Problem details: Output, without any change, the listing below from its opening line up to and including the line with "End NextStory.".
━━━━━━━━━━━━━━━━━━━━━━━━━━━━━━
(** * Properties *)

(** ** The handler monad *)

Lemma appended_nil w : appended [] w = w.
Proof. destruct w. unfold appended, set_log. simpl. by rewrite app_nil_r. Qed.

Lemma exec_skip w : exec skip w = appended [] w.
Proof. by rewrite appended_nil. Qed.

Lemma exec_emit e w : exec (emit e) w = appended [e] w.
Proof. reflexivity. Qed.

Lemma issued_appended m l w : exec m w = appended l w → issued m w = l.
Proof. unfold issued. intros ->. simpl. apply drop_app_length. Qed.

Lemma exec_get (k : World → M unit) w : exec (w' ← get; k w') w = exec (k w) w.
Proof. reflexivity. Qed.

Lemma exec_call_opt {A} (o : option A) (k : A → M unit) w :
  exec (call_opt o k) w = match o with Some a => exec (k a) w | None => w end.
Proof. by destruct o. Qed.

Lemma exec_scrollToIndex index w :
  exec (scrollToIndex index true) w = appended (scroll_request w index) w.
Proof.
  unfold scrollToIndex, scroll_request. rewrite exec_get, exec_call_opt.
  destruct (flatListRef w); [done | by rewrite appended_nil].
Qed.

(** ** C1: nextStory *)

Section NextStory.
Context (p : MultiStoryContainerProps) (h : HookResult).

Lemma exec_nextStory_last w :
  storyIndex h + 1 = Z.of_nat (length (stories p)) →
  exec (nextStory p h) w =
    appended (match onComplete p with Some f => [CallOnComplete f] | None => [] end) w.
Proof.
  intros Hlast. unfold nextStory. rewrite bool_decide_eq_true_2 by done.
  rewrite exec_call_opt. destruct (onComplete p); [done | by rewrite appended_nil].
Qed.

Lemma exec_nextStory_inner w :
  storyIndex h + 1 < Z.of_nat (length (stories p)) →
  exec (nextStory p h) w = appended (scroll_request w (storyIndex h + 1)) w.
Proof.
  intros Hlt. unfold nextStory.
  rewrite bool_decide_eq_false_2 by lia.
  rewrite bool_decide_eq_false_2 by lia.
  apply exec_scrollToIndex.
Qed.

(** Past the last group the second guard returns early. *)
Lemma exec_nextStory_beyond w :
  storyIndex h + 1 > Z.of_nat (length (stories p)) →
  exec (nextStory p h) w = w.
Proof.
  intros Hgt. unfold nextStory.
  rewrite bool_decide_eq_false_2 by lia.
  rewrite bool_decide_eq_true_2 by lia. done.
Qed.
End NextStory.

(** C1, as stated, fails while no list is attached to [flatListRef]: on the
    first of two groups [nextStory] issues no [scrollToIndex] at all. *)
Lemma nextStory_without_list_counterexample :
  storyIndex (hookAt 0) + 1 < Z.of_nat (length (stories (twoGroups (Some 9%nat)))) ∧
  issued (nextStory (twoGroups (Some 9%nat)) (hookAt 0)) (worldWith None) = [] ∧
  ¬ ∃ l, issued (nextStory (twoGroups (Some 9%nat)) (hookAt 0)) (worldWith None)
         = [ScrollToIndex l (storyIndex (hookAt 0) + 1) true].
Proof.
  split; [simpl; lia |]. split; [reflexivity |].
  intros [l Hl]. vm_compute in Hl. discriminate.
Qed.

(** C1 (amended): on the last group ([storyIndex + 1 = stories.length])
    [nextStory] invokes [onComplete], when the caller provided one, and issues
    no scroll request; before the last group ([storyIndex + 1 <
    stories.length]) it does not invoke [onComplete] and, when a list is
    attached to [flatListRef], issues exactly one animated [scrollToIndex]
    to [storyIndex + 1]; with no list attached it issues nothing. *)
Theorem nextStory_spec (p : MultiStoryContainerProps) (h : HookResult) (w : World) :
  (storyIndex h + 1 = Z.of_nat (length (stories p)) →
     issued (nextStory p h) w =
       match onComplete p with Some f => [CallOnComplete f] | None => [] end) ∧
  (storyIndex h + 1 < Z.of_nat (length (stories p)) →
     issued (nextStory p h) w =
       match flatListRef w with
       | Some l => [ScrollToIndex l (storyIndex h + 1) true]
       | None => []
       end).
Proof.
  split; intros Hi; apply issued_appended.
  - by apply exec_nextStory_last.
  - by apply exec_nextStory_inner.
Qed.

Lemma nextStory_spec_witness :
  issued (nextStory (twoGroups (Some 9%nat)) (hookAt 1)) (worldWith (Some 3%nat))
    = [CallOnComplete 9%nat] ∧
  issued (nextStory (twoGroups (Some 9%nat)) (hookAt 0)) (worldWith (Some 3%nat))
    = [ScrollToIndex 3%nat 1 true].
Proof.
  split.
  - apply (proj1 (nextStory_spec (twoGroups (Some 9%nat)) (hookAt 1)
                    (worldWith (Some 3%nat)))). reflexivity.
  - apply (proj2 (nextStory_spec (twoGroups (Some 9%nat)) (hookAt 0)
                    (worldWith (Some 3%nat)))). simpl. lia.
Defined.

(** ** C2: previousStory *)

Section PreviousStory.
Context (h : HookResult).

Lemma exec_previousStory_first w :
  storyIndex h = 0 → exec (previousStory h) w = w.
Proof. intros Hz. unfold previousStory. by rewrite bool_decide_eq_true_2. Qed.

Lemma exec_previousStory_other w :
  storyIndex h ≠ 0 →
  exec (previousStory h) w = appended (scroll_request w (storyIndex h - 1)) w.
Proof.
  intros Hnz. unfold previousStory. rewrite bool_decide_eq_false_2 by done.
  apply exec_scrollToIndex.
Qed.
End PreviousStory.

(** Only the log differs between a world and the same world with requests
    appended. *)
Lemma appended_frame l w :
  flatListRef (appended l w) = flatListRef w ∧
  itemsRef (appended l w) = itemsRef w ∧
  storyRef (appended l w) = storyRef w ∧
  isLoading (appended l w) = isLoading w ∧
  effectDeps (appended l w) = effectDeps w ∧
  log (appended l w) = log w ++ l.
Proof. by repeat split. Qed.

(** C2, as stated, fails while no list is attached to [flatListRef]: on the
    second group [previousStory] issues no [scrollToIndex], and the world
    is left as it was. *)
Lemma previousStory_without_list_counterexample :
  storyIndex (hookAt 1) > 0 ∧
  exec (previousStory (hookAt 1)) (worldWith None) = worldWith None ∧
  ¬ ∃ l, issued (previousStory (hookAt 1)) (worldWith None)
         = [ScrollToIndex l (storyIndex (hookAt 1) - 1) true].
Proof.
  split; [simpl; lia |]. split; [reflexivity |].
  intros [l Hl]. vm_compute in Hl. discriminate.
Qed.

(** C2 (amended): with [storyIndex = 0], [previousStory] changes nothing: the
    world, its log of requests and callbacks included, is the one it started
    from.  With [storyIndex > 0] and a list attached to [flatListRef] it
    appends exactly one animated [scrollToIndex] to [storyIndex - 1] to the
    log and leaves every other part of the state as it was; with no list
    attached it changes nothing. *)
Theorem previousStory_spec (h : HookResult) (w : World) :
  (storyIndex h = 0 → exec (previousStory h) w = w) ∧
  (storyIndex h > 0 →
     let sent := match flatListRef w with
                 | Some l => [ScrollToIndex l (storyIndex h - 1) true]
                 | None => []
                 end in
     let w' := exec (previousStory h) w in
     issued (previousStory h) w = sent ∧
     log w' = log w ++ sent ∧
     flatListRef w' = flatListRef w ∧
     itemsRef w' = itemsRef w ∧
     storyRef w' = storyRef w ∧
     isLoading w' = isLoading w ∧
     effectDeps w' = effectDeps w).
Proof.
  split.
  - apply exec_previousStory_first.
  - intros Hpos. simpl.
    assert (Hex := exec_previousStory_other h w ltac:(lia)).
    split; [by apply issued_appended |].
    rewrite Hex. by repeat split.
Qed.

Lemma previousStory_spec_witness :
  exec (previousStory (hookAt 0)) (worldWith (Some 3%nat)) = worldWith (Some 3%nat) ∧
  issued (previousStory (hookAt 1)) (worldWith (Some 3%nat))
    = [ScrollToIndex 3%nat 0 true].
Proof.
  split.
  - apply (proj1 (previousStory_spec (hookAt 0) (worldWith (Some 3%nat)))).
    reflexivity.
  - apply (proj2 (previousStory_spec (hookAt 1) (worldWith (Some 3%nat)))).
    simpl. lia.
Defined.

(** ** C3: imperative commands reach the active item's story *)

Section ImperativeHandle.
Context (w : World) (self story : handle).
Hypothesis Hmounted : storyRef w !! self = Some story.

Lemma exec_item_onScrollBegin :
  exec (ListItemRef.onScrollBegin self) w = appended [Pause story true] w.
Proof. unfold ListItemRef.onScrollBegin. by rewrite exec_get, Hmounted. Qed.

Lemma exec_item_onScrollEnd :
  exec (ListItemRef.onScrollEnd self) w = appended [Pause story false] w.
Proof. unfold ListItemRef.onScrollEnd. by rewrite exec_get, Hmounted. Qed.

Lemma exec_item_handleLongPress v :
  exec (ListItemRef.handleLongPress self v) w = appended [HandleLongPress story v] w.
Proof. unfold ListItemRef.handleLongPress. by rewrite exec_get, Hmounted. Qed.
End ImperativeHandle.

(** An item that mounts no story drops the command. *)
Lemma exec_item_unmounted w self v :
  storyRef w !! self = None →
  exec (ListItemRef.onScrollBegin self) w = w ∧
  exec (ListItemRef.onScrollEnd self) w = w ∧
  exec (ListItemRef.handleLongPress self v) w = w.
Proof.
  intros Hnone.
  unfold ListItemRef.onScrollBegin, ListItemRef.onScrollEnd,
    ListItemRef.handleLongPress.
  by rewrite !exec_get, Hnone.
Qed.

(** The ref callback puts an item's handle at the item's index. *)
Lemma js_index_assign {A} (l : list (option A)) (i : Z) (v : option A) :
  0 ≤ i → js_index (js_assign l i v) i = Some v.
Proof.
  intros Hi. unfold js_index, js_assign.
  destruct (Z.ltb_spec i 0) as [|_]; [lia |].
  case_bool_decide as Hlt.
  - by apply list_lookup_insert_eq.
  - rewrite lookup_app_r by lia.
    rewrite lookup_app_r by (rewrite length_replicate; lia).
    rewrite length_replicate.
    by replace (Z.to_nat i - length l - (Z.to_nat i - length l))%nat with 0%nat by lia.
Qed.

Lemma activeItem_after_itemRef h w item :
  0 ≤ storyIndex h →
  activeItem h (exec (itemRef (storyIndex h) (Some item)) w) = Some item.
Proof.
  intros Hi. unfold activeItem, itemRef, exec. simpl.
  by rewrite js_index_assign.
Qed.

(** C3: the handle a list item publishes forwards [onScrollBegin] to
    [pause(true)], [onScrollEnd] to [pause(false)] and [handleLongPress(v)] to
    [handleLongPress(v)] of the story mounted in that item, and the
    container's own [onScrollBeginDrag], [onScrollEndDrag] and
    [handleLongPress(v)] reach, through the handle registered at
    [itemsRef.current[storyIndex]], the story of the currently active item
    with the same arguments. *)
Theorem imperative_commands_forwarded (h : HookResult) (w : World)
    (item story : handle) :
  js_index (itemsRef w) (storyIndex h) = Some (Some item) →
  storyRef w !! item = Some story →
  (issued (ListItemRef.onScrollBegin item) w = [Pause story true] ∧
   issued (ListItemRef.onScrollEnd item) w = [Pause story false] ∧
   ∀ v, issued (ListItemRef.handleLongPress item v) w = [HandleLongPress story v]) ∧
  (issued (onScrollBeginDrag h) w = [Pause story true] ∧
   issued (onScrollEndDrag h) w = [Pause story false] ∧
   ∀ v, issued (handleLongPress h v) w = [HandleLongPress story v]).
Proof.
  intros Hitem Hstory.
  assert (Hactive : activeItem h w = Some item) by (unfold activeItem; by rewrite Hitem).
  split; repeat split; try intros v; apply issued_appended.
  - by apply exec_item_onScrollBegin.
  - by apply exec_item_onScrollEnd.
  - by apply exec_item_handleLongPress.
  - unfold onScrollBeginDrag. rewrite exec_get, Hactive. by apply exec_item_onScrollBegin.
  - unfold onScrollEndDrag. rewrite exec_get, Hactive. by apply exec_item_onScrollEnd.
  - unfold handleLongPress. rewrite exec_get, Hactive. by apply exec_item_handleLongPress.
Qed.

Lemma imperative_commands_forwarded_witness :
  issued (onScrollBeginDrag (hookAt 1)) worldWithItems = [Pause 21%nat true] ∧
  issued (onScrollEndDrag (hookAt 1)) worldWithItems = [Pause 21%nat false] ∧
  issued (handleLongPress (hookAt 1) false) worldWithItems
    = [HandleLongPress 21%nat false].
Proof.
  destruct (imperative_commands_forwarded (hookAt 1) worldWithItems 11%nat 21%nat)
    as [_ (Hb & He & Hl)]; [reflexivity | reflexivity |].
  exact (conj Hb (conj He (Hl false))).
Defined.

(** ** C4: which list items mount story content *)

Section ListItemChild.
Context {AnimatedStyle : Type}.
Context (cubeTransition scaleTransition : Z → SharedValue → AnimatedStyle).
Context (defaultTransition : AnimatedStyle).
Context (item : StoriesType) (index : Z) (scrollX : SharedValue).
Context (storyIndex : Z) (onComplete : option callback).
Context (viewedStories : option (list (list bool))) (isLoading : bool).
Context (props : RestProps).

Local Abbreviation view :=
  (MultiStoryListItem cubeTransition scaleTransition defaultTransition item index
     scrollX storyIndex onComplete viewedStories isLoading props).

Lemma child_story :
  storyIndex = index ∨ isLoading = true →
  child view =
    StoryContainer
      (animationStyle cubeTransition scaleTransition defaultTransition index scrollX props)
      (storyContainerProps item index storyIndex onComplete viewedStories props).
Proof.
  intros Hcond. unfold MultiStoryListItem. simpl.
  destruct Hcond as [-> | ->].
  - by rewrite bool_decide_eq_true_2.
  - by rewrite orb_true_r.
Qed.

Lemma child_indicator :
  storyIndex ≠ index → isLoading = false → child view = indicator props.
Proof.
  intros Hne ->. unfold MultiStoryListItem. simpl.
  by rewrite bool_decide_eq_false_2.
Qed.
━━━━━━━━━━━━━━━━━━━━━━━━━━━━━━
Task result:
(** * Properties *)

(** ** The handler monad *)

Lemma appended_nil w : appended [] w = w.
Proof. destruct w. unfold appended, set_log. simpl. by rewrite app_nil_r. Qed.

Lemma exec_skip w : exec skip w = appended [] w.
Proof. by rewrite appended_nil. Qed.

Lemma exec_emit e w : exec (emit e) w = appended [e] w.
Proof. reflexivity. Qed.

Lemma issued_appended m l w : exec m w = appended l w → issued m w = l.
Proof. unfold issued. intros ->. simpl. apply drop_app_length. Qed.

Lemma exec_get (k : World → M unit) w : exec (w' ← get; k w') w = exec (k w) w.
Proof. reflexivity. Qed.

Lemma exec_call_opt {A} (o : option A) (k : A → M unit) w :
  exec (call_opt o k) w = match o with Some a => exec (k a) w | None => w end.
Proof. by destruct o. Qed.

Lemma exec_scrollToIndex index w :
  exec (scrollToIndex index true) w = appended (scroll_request w index) w.
Proof.
  unfold scrollToIndex, scroll_request. rewrite exec_get, exec_call_opt.
  destruct (flatListRef w); [done | by rewrite appended_nil].
Qed.

(** ** C1: nextStory *)

Section NextStory.
Context (p : MultiStoryContainerProps) (h : HookResult).

Lemma exec_nextStory_last w :
  storyIndex h + 1 = Z.of_nat (length (stories p)) →
  exec (nextStory p h) w =
    appended (match onComplete p with Some f => [CallOnComplete f] | None => [] end) w.
Proof.
  intros Hlast. unfold nextStory. rewrite bool_decide_eq_true_2 by done.
  rewrite exec_call_opt. destruct (onComplete p); [done | by rewrite appended_nil].
Qed.

Lemma exec_nextStory_inner w :
  storyIndex h + 1 < Z.of_nat (length (stories p)) →
  exec (nextStory p h) w = appended (scroll_request w (storyIndex h + 1)) w.
Proof.
  intros Hlt. unfold nextStory.
  rewrite bool_decide_eq_false_2 by lia.
  rewrite bool_decide_eq_false_2 by lia.
  apply exec_scrollToIndex.
Qed.

(** Past the last group the second guard returns early. *)
Lemma exec_nextStory_beyond w :
  storyIndex h + 1 > Z.of_nat (length (stories p)) →
  exec (nextStory p h) w = w.
Proof.
  intros Hgt. unfold nextStory.
  rewrite bool_decide_eq_false_2 by lia.
  rewrite bool_decide_eq_true_2 by lia. done.
Qed.
End NextStory.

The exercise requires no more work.